DATASET CONTENT: Begin
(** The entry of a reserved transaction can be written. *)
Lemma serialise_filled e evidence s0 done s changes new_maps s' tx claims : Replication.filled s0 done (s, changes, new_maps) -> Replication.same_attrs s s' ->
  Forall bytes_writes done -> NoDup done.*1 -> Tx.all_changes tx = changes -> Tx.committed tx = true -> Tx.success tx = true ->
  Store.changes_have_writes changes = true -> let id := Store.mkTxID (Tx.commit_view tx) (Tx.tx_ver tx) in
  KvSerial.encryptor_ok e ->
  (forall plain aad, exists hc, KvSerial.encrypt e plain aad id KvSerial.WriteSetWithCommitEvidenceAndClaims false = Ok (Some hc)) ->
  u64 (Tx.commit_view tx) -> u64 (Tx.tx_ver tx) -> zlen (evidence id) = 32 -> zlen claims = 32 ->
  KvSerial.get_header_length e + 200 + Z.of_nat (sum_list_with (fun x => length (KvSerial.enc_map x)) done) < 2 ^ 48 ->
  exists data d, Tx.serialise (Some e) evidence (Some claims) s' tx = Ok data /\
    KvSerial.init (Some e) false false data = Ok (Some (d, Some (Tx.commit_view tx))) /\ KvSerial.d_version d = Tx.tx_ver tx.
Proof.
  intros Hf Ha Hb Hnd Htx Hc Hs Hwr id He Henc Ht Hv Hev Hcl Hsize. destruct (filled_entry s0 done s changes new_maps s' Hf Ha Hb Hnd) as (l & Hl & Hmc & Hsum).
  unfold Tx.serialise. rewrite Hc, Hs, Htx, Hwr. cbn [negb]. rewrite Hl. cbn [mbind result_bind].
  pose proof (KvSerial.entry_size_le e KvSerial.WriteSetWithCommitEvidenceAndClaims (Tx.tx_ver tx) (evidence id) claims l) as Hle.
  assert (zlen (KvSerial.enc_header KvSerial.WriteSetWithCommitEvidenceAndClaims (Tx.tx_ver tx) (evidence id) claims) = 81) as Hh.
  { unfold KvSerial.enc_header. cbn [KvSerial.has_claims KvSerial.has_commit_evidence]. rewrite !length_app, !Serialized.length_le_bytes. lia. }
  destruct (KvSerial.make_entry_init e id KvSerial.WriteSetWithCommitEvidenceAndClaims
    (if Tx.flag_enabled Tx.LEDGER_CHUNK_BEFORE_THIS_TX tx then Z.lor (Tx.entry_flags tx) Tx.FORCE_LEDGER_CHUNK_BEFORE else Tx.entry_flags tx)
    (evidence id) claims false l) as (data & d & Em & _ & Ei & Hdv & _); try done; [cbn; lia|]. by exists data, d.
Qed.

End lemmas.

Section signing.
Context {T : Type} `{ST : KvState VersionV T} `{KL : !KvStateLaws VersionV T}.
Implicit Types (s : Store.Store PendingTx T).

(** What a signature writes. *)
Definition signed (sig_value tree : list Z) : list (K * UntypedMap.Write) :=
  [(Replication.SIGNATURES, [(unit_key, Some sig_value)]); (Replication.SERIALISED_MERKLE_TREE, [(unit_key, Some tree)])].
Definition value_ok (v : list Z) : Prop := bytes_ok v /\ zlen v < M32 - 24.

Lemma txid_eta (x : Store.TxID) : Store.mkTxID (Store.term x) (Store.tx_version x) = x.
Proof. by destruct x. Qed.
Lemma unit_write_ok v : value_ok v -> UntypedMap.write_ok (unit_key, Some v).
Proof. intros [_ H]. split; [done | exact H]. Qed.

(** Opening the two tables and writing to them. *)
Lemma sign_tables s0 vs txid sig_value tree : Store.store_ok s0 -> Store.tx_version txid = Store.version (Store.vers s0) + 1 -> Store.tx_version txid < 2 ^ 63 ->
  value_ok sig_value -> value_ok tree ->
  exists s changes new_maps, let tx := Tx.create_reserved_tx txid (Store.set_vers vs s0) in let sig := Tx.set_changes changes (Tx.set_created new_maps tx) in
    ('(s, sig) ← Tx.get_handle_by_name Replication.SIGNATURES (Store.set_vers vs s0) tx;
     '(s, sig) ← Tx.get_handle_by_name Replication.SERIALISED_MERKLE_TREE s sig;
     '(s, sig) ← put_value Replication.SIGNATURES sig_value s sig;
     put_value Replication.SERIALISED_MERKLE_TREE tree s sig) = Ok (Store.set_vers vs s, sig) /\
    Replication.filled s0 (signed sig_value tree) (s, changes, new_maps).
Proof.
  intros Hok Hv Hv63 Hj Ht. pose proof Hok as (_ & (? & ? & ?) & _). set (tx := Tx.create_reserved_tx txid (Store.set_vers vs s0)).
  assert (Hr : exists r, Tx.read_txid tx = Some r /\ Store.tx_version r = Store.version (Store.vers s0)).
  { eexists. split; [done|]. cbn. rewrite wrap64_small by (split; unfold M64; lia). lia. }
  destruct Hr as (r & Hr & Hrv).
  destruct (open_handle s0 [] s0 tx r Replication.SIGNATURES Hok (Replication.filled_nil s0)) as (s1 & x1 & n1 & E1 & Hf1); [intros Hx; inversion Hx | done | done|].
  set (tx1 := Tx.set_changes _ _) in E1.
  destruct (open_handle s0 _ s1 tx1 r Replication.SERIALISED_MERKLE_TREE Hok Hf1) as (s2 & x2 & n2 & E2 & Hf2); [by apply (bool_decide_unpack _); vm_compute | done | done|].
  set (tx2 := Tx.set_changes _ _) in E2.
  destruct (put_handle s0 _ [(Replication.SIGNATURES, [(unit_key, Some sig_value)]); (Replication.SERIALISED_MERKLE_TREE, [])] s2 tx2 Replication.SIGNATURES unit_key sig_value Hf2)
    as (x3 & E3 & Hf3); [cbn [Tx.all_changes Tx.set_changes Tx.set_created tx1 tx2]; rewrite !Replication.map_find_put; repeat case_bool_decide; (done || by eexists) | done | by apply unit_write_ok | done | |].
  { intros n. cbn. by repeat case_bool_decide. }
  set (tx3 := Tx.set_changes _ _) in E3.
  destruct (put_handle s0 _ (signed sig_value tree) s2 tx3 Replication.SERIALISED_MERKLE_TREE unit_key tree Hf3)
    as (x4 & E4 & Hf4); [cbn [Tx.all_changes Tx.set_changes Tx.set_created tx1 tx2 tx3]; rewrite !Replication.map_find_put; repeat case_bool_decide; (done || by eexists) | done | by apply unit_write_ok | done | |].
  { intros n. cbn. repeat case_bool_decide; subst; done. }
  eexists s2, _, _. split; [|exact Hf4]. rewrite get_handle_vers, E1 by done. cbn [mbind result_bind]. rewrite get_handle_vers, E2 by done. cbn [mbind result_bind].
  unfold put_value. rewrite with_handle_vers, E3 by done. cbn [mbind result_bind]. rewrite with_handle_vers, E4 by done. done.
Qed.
DATASET CONTENT: End
Work out how many lines of the data hold the string "repeat". State only that number.

4